The proposed Energy East Pipeline project would convert about 3,000 kilometres of TransCanada's underutilized mainline natural gas pipeline to crude-oil service and build about 1,400 kilometres of new pipeline in Alberta, Quebec and New Brunswick.
'In Canada, we are sitting on the third-largest reserve of oil in the world and we are not using it out east'
A look at the estimated economic impact of the proposed Energy East Pipeline:
$10 billion -- additional GDP to the Canadian economy during six-year development and construction phase
$25.3 billion -- economic impact in Canada during 40-year operations phase.
$361 million -- impact in Manitoba during development and construction
$1.5 billion -- impact in Manitoba during 40-year operation
10,071 -- total direct jobs created through development and construction phase (including 447 in Manitoba)
1,087 -- total jobs created during 40-year operations (including 70 in Manitoba)
$3 billion -- total government tax revenues for development and construction phase (including $111 million in Manitoba)
$7.2 billion -- total tax revenue through operations phase (including $505 million in Manitoba)
Source: Deloitte and Touche
The company filed a 140-page project description with the National Energy Board earlier this month and intends to file a formal application sometime this summer.
TransCanada already conducted some public consultations after it formally announced the project last August and intends to continue holding extensive public meetings as the project application moves ahead.
TransCanada spokesman Phillipe Cannon said the company's mainline is a series of pipelines running alongside each other.
The process of converting some underutilized capacity of the mainline from gas service to oil service requires building pumping stations along the route, including about seven in Manitoba, according to the preliminary maps of the route. Cannon could not say how much excavation might be required along the way.
The company's stated rationale for the new pipeline, which would be the longest oil pipeline in North America, is to establish greater energy security in Eastern Canada. TransCanada's controversial proposed Keystone XL pipeline into the U.S. would be 1,897 kilometres long.
Cannon said TransCanada has contracts in place with three eastern Canadian refineries for 900,000 barrels a day.
"Refineries value having a diversity of supply and typically acquire products they need from more than one source and pipeline," Cannon said. "The gas that people put in their cars in Quebec and Eastern Canada comes from Venezuela, Saudi Arabia, Nigeria, Libya. In Canada, we are sitting on the third-largest reserve of oil in the world and we are not using it out east."

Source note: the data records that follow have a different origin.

(* ===== verification/AtaDisk.v ===== *)
(** The disk driver as the block device of the file system: Ata.v implements
    Block.v.

    A request of a client ([request]) goes either to a [Disk] or, through the
    driver, to the ports of a machine. A client is a program whose next request
    may depend on what it has read so far ([client], a free monad over requests).
    The simulation [agree] says that the drive's sectors are those of an abstract
    disk; it is kept by every request, so no client can tell the two apart.
    [ata_disk_laws] is the instance of the class that the theorems about
    src/kernel/fat16.c are proved against: the machines whose drive is ready. *)

From S2P Require Import Io Block Ata.
Open Scope Z_scope.

(** ** Clients *)

Inductive request := ReadSector (lba : Z) | WriteSector (lba : Z) (buffer : list Z).

Inductive client (A : Type) :=
  | Done (a : A)
  | Ask (r : request) (k : list Z → client A).
Arguments Done {A} _.
Arguments Ask {A} _ _.

Fixpoint bind {A B} (c : client A) (f : A → client B) : client B :=
  match c with
  | Done a => f a
  | Ask r k => Ask r (λ l, bind (k l) f)
  end.

(** A request to a disk; writing answers nothing. *)
Definition on_disk {D} `{Disk D} (r : request) (d : D) : list Z * D :=
  match r with
  | ReadSector s => (Block.ata_read_sector d s, d)
  | WriteSector s l => ([], Block.ata_write_sector d s l)
  end.

Fixpoint run_disk {A D} `{Disk D} (c : client A) (d : D) : A * D :=
  match c with
  | Done a => (a, d)
  | Ask r k => let '(l, d) := on_disk r d in run_disk (k l) d
  end.

(** A request to the driver: what it prints, the answer, the machine. *)
Definition on_ports {D} `{Ports D} (fuel : positive) (r : request) (d : D) :
    option (list Z * list Z * D) :=
  match r with
  | ReadSector s => ata_read_sector fuel d s
  | WriteSector s l =>
      match ata_write_sector fuel d s l with
      | Some (out, d) => Some (out, [], d)
      | None => None
      end
  end.

Fixpoint run_ports {A D} `{Ports D} (fuel : positive) (c : client A) (d : D) :
    option (list Z * A * D) :=
  match c with
  | Done a => Some ([], a, d)
  | Ask r k =>
      match on_ports fuel r d with
      | None => None
      | Some (out, l, d) =>
          match run_ports fuel (k l) d with
          | None => None
          | Some (out', a, d) => Some (out ++ out', a, d)
          end
      end
  end.

(** Requests inside a disk of [n] sectors. *)
Definition within (n : Z) (r : request) : Prop :=
  match r with
  | ReadSector s => 0 ≤ s < n
  | WriteSector s l => 0 ≤ s < n ∧ is_sector l
  end.

(** Every request is inside the disk, whatever the answers, and the result
    satisfies [Q]. *)
Fixpoint stays {A} (n : Z) (c : client A) (Q : A → Prop) : Prop :=
  match c with
  | Done a => Q a
  | Ask r k => within n r ∧ ∀ l, match r with ReadSector _ => is_sector l | _ => l = [] end →
      stays n (k l) Q
  end.

Lemma stays_mono {A} n (c : client A) (P Q : A → Prop) :
  stays n c P → (∀ a, P a → Q a) → stays n c Q.
Proof.
  intros Hc HPQ. induction c as [a|r k IH]; [by apply HPQ|].
  destruct Hc as [Hr Hk]. split; [done|]. intros l Hl. by apply IH, Hk.
Qed.

Lemma stays_bind {A B} n (c : client A) (f : A → client B) (P : A → Prop) (Q : B → Prop) :
  stays n c P → (∀ a, P a → stays n (f a) Q) → stays n (bind c f) Q.
Proof.
  intros Hc Hf. induction c as [a|r k IH]; [by apply Hf|].
  destruct Hc as [Hr Hk]. split; [done|]. intros l Hl. by apply IH, Hk.
Qed.

Lemma run_disk_bind {A B D} `{Disk D} (c : client A) (f : A → client B) (d : D) :
  run_disk (bind c f) d = let '(a, d) := run_disk c d in run_disk (f a) d.
Proof.
  revert d. induction c as [a|r k IH]; intros d; [done|]. cbn [bind run_disk].
  destruct (on_disk r d). apply IH.
Qed.

(** ** The simulation *)

(** The sectors that 28 bits can name. *)
Definition LBA_SECTORS : Z := 2 ^ 28.

Lemma sector_number_id s : 0 ≤ s < LBA_SECTORS → sector_number s = s.
Proof. apply Z.mod_small. Qed.

Section Simulation.
Context {D : Type} `{AtaLaws D view} {E : Type} `{DiskLaws E} (fuel : positive).

Definition agree (d : D) (e : E) : Prop :=
  idle fuel (view d) ∧
  ∀ s, 0 ≤ s < sectors e → sector_of (view d) s = Block.ata_read_sector e s.

Lemma request_agrees r d e :
  sectors e ≤ LBA_SECTORS → agree d e → within (sectors e) r →
  ∃ d', on_ports fuel r d = Some ([], (on_disk r e).1, d') ∧ agree d' (on_disk r e).2 ∧
    sectors (on_disk r e).2 = sectors e.
Proof.
  intros Hn [Hi Ha] Hr. unfold LBA_SECTORS in Hn. destruct r as [s|s l]; cbn [on_disk fst snd].
  - cbn in Hr. destruct (read_sector_spec fuel d s ltac:(lia) Hi) as (d' & Hd & Hi' & Hs).
    rewrite sector_number_id, Ha in Hd by (unfold LBA_SECTORS; lia).
    exists d'. split; [exact Hd|]. split; [|done]. split; [done|].
    unfold sector_of. rewrite Hs. exact Ha.
  - destruct Hr as [Hr Hl]. destruct (write_sector_spec fuel d s l ltac:(lia) Hi Hl) as (d' & Hd & Hi' & Hs).
    rewrite sector_number_id in Hs by (unfold LBA_SECTORS; lia).
    exists d'. cbn [on_ports]. rewrite Hd. split; [done|]. split; [|apply sectors_write].
    split; [done|]. intros t Ht. rewrite sectors_write in Ht.
    rewrite (sector_of_write _ _ _ _ t Hs), read_write, Ha by done.
    repeat case_decide; congruence.
Qed.

(** No client tells the driver and an abstract disk apart: from a drive that
    holds the disk's sectors and gets ready within the fuel, every program of
    requests inside the disk, whatever it makes of the answers, runs to its end
    through the driver, prints nothing, has the result it has on the disk, and
    leaves the drive idle with the sectors the disk then has. *)
Theorem ata_runs_client {A} (c : client A) d e :
  sectors e ≤ LBA_SECTORS → agree d e → stays (sectors e) c (λ _, True) →
  ∃ d', run_ports fuel c d = Some ([], (run_disk c e).1, d') ∧ agree d' (run_disk c e).2.
Proof.
  revert d e. induction c as [a|r k IH]; intros d e Hn Ha Hc; [by exists d|].
  destruct Hc as [Hr Hk]. destruct (request_agrees r d e Hn Ha Hr) as (d1 & Hd1 & Ha1 & Hs1).
  cbn [run_ports run_disk]. rewrite Hd1.
  destruct (on_disk r e) as [l e1] eqn:He. cbn [fst snd] in *.
  destruct (IH l d1 e1) as (d' & Hd' & Ha'); [by rewrite Hs1|done| |].
  - rewrite Hs1. apply Hk. destruct r; cbn in He; simplify_eq; [apply read_is_sector|done].
  - exists d'. by rewrite Hd'.
Qed.
End Simulation.

(** ** The driver as a disk *)

(** A machine whose drive is ready and holds whole sectors. *)
Definition ready {D} `{AtaLaws D view} (fuel : positive) (d : D) : Prop :=
  idle fuel (view d) ∧ map_Forall (λ _, is_sector) (store (view d)).

Record ata_disk {D} (view : D → drive) `{AtaLaws D view} (fuel : positive) := mk_ata_disk {
  machine : D;
  machine_ready : ready fuel machine;
}.
Arguments mk_ata_disk {_ _ _ _ _} _ _.
Arguments machine {_ _ _ _ _} _.
Arguments machine_ready {_ _ _ _ _} _.

Section Instance_.
Context {D : Type} `{HD : AtaLaws D view} (fuel : positive).
Implicit Types d : ata_disk view fuel.

Lemma sector_of_ready (d : D) s : ready fuel d → is_sector (sector_of (view d) s).
Proof.
  intros [_ Hs]. unfold sector_of. destruct (store (view d) !! s) as [l|] eqn:E; cbn.
  - exact (Hs s l E).
  - apply zero_is_sector.
Qed.

(** The machine after a request, and that it is ready again; [d] where the
    driver does not end (it does: [ports_ready]). *)
Definition after (r : request) (d : D) : D :=
  match on_ports fuel r d with Some (_, _, d') => d' | None => d end.
Definition answer_of (r : request) (d : D) : list Z :=
  match on_ports fuel r d with Some (_, l, _) => l | None => [] end.

Lemma ports_ready r (d : D) : ready fuel d → within (2 ^ 32) r →
  on_ports fuel r d = Some ([], answer_of r d, after r d) ∧ ready fuel (after r d) ∧
  match r with
  | ReadSector s => answer_of r d = sector_of (view d) (sector_number s) ∧
      store (view (after r d)) = store (view d)
  | WriteSector s l => store (view (after r d)) = <[sector_number s := l]> (store (view d))
  end.
Proof.
  intros [Hi Hs] Hr. unfold after, answer_of. destruct r as [s|s l]; cbn [on_ports].
  - destruct (read_sector_spec fuel d s Hr Hi) as (d' & -> & Hi' & Hs').
    split; [done|]. split; [|done]. split; [done|]. by rewrite Hs'.
  - destruct Hr as [Hr Hl]. destruct (write_sector_spec fuel d s l Hr Hi Hl) as (d' & -> & Hi' & Hs').
    split; [done|]. split; [|done]. split; [done|]. rewrite Hs'. by apply map_Forall_insert_2.
Qed.

(** A write by the callers of the driver: a whole sector, the number as the
    [uint32_t] it is. Other buffers do not occur and leave the disk alone. *)
Lemma write_within s l : is_sector l → within (2 ^ 32) (WriteSector (u32 s) l).
Proof. intros Hl. split; [apply u32_range|done]. Qed.

Definition write_disk d (s : Z) (l : list Z) : ata_disk view fuel :=
  match decide (is_sector l) with
  | left Hl =>
      mk_ata_disk (after (WriteSector (u32 s) l) (machine d))
        (proj1 (proj2 (ports_ready _ _ (machine_ready d) (write_within s l Hl))))
  | right _ => d
  end.

#[export] Instance ata_disk_ops : Disk (ata_disk view fuel) := {
  ata_read_sector d s := answer_of (ReadSector (u32 s)) (machine d);
  ata_write_sector := write_disk;
  sectors _ := LBA_SECTORS;
}.

Lemma read_answer d s :
  Block.ata_read_sector d s = sector_of (view (machine d)) (sector_number (u32 s)).
Proof. apply (ports_ready (ReadSector (u32 s)) _ (machine_ready d) (u32_range s)). Qed.

Lemma number_id s : 0 ≤ s < LBA_SECTORS → sector_number (u32 s) = s.
Proof. unfold LBA_SECTORS, sector_number. intros Hs. rewrite u32_small by lia. apply Z.mod_small. lia. Qed.

#[export] Instance ata_disk_laws : DiskLaws (ata_disk view fuel).
Proof.
  assert (∀ d s t l, 0 ≤ s < LBA_SECTORS → 0 ≤ t < LBA_SECTORS → is_sector l →
    Block.ata_read_sector (Block.ata_write_sector d s l) t = if decide (t = s) then l else Block.ata_read_sector d t)
    as Hrw.
  { intros d s t l Hs Ht Hl. rewrite !read_answer, (number_id t) by done.
    cbn [Block.ata_write_sector ata_disk_ops]. unfold write_disk.
    destruct (decide (is_sector l)) as [Hl'|]; [|done]. cbn [machine].
    pose proof (ports_ready _ _ (machine_ready d) (write_within s l Hl')) as (_ & _ & Hst).
    rewrite number_id in Hst by done. by apply sector_of_write. }
  split.
  - intros d s. rewrite read_answer. apply sector_of_ready, machine_ready.
  - done.
  - intros d s l Hs Hl. rewrite Hrw by done. by rewrite decide_True.
  - intros d s t l Hs Ht Hne. destruct (decide (is_sector l)) as [Hl|Hl].
    + rewrite Hrw by done. by rewrite decide_False.
    + cbn [Block.ata_write_sector ata_disk_ops]. unfold write_disk. by destruct (decide (is_sector l)).
Qed.

(** The instance is the driver: its disks simulate their own machines. *)
Lemma machine_agrees d : agree (view := view) fuel (machine d) d.
Proof.
  split; [apply (machine_ready d)|]. intros s Hs. by rewrite read_answer, number_id.
Qed.
End Instance_.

But environmental and public-interest groups who oppose the pipeline said in a seven-page report that came out Tuesday, called An Export Pipeline, NOT for Domestic Gain, those refineries are already fully supplied. They say the oil that would be moved via the proposed Energy East Pipeline would be shipped unrefined to places such as India, Europe and possibly the United States.
Andrea Harden-Donahue, an energy and climate activist with the Council of Canadians, one of the authors of the report, said, "TransCanada has not provided its own numbers to dispute our findings. How much do they expect to export? That is a question they should answer. We don't feel it is acceptable that they should be vague when these are questions of social interest. If they want social licence to move forward with this project, we need actual numbers."
But Cannon said TransCanada already has strong stakeholder and public support as well as strong market demand from two Quebec refineries and one in New Brunswick.
"Energy East will tie directly into those three refineries," Cannon said. "It is surprising to read that they (the Council of Canadians and other authors of the report) say it will be exported as crude."
The massive project would move crude oil from the Alberta oilsands and from the Bakken Basin in Saskatchewan and Manitoba to refineries, further establishing the infrastructure to support the multibillion-dollar oil-production industry in Canada.
Harden-Donahue said despite the fact much of the pipeline is already in place, it is of much greater concern for those near it that it will move oil -- particularly hazardous diluted bitumen from the Alberta oilsands -- rather than the compressed natural gas for which it was originally built.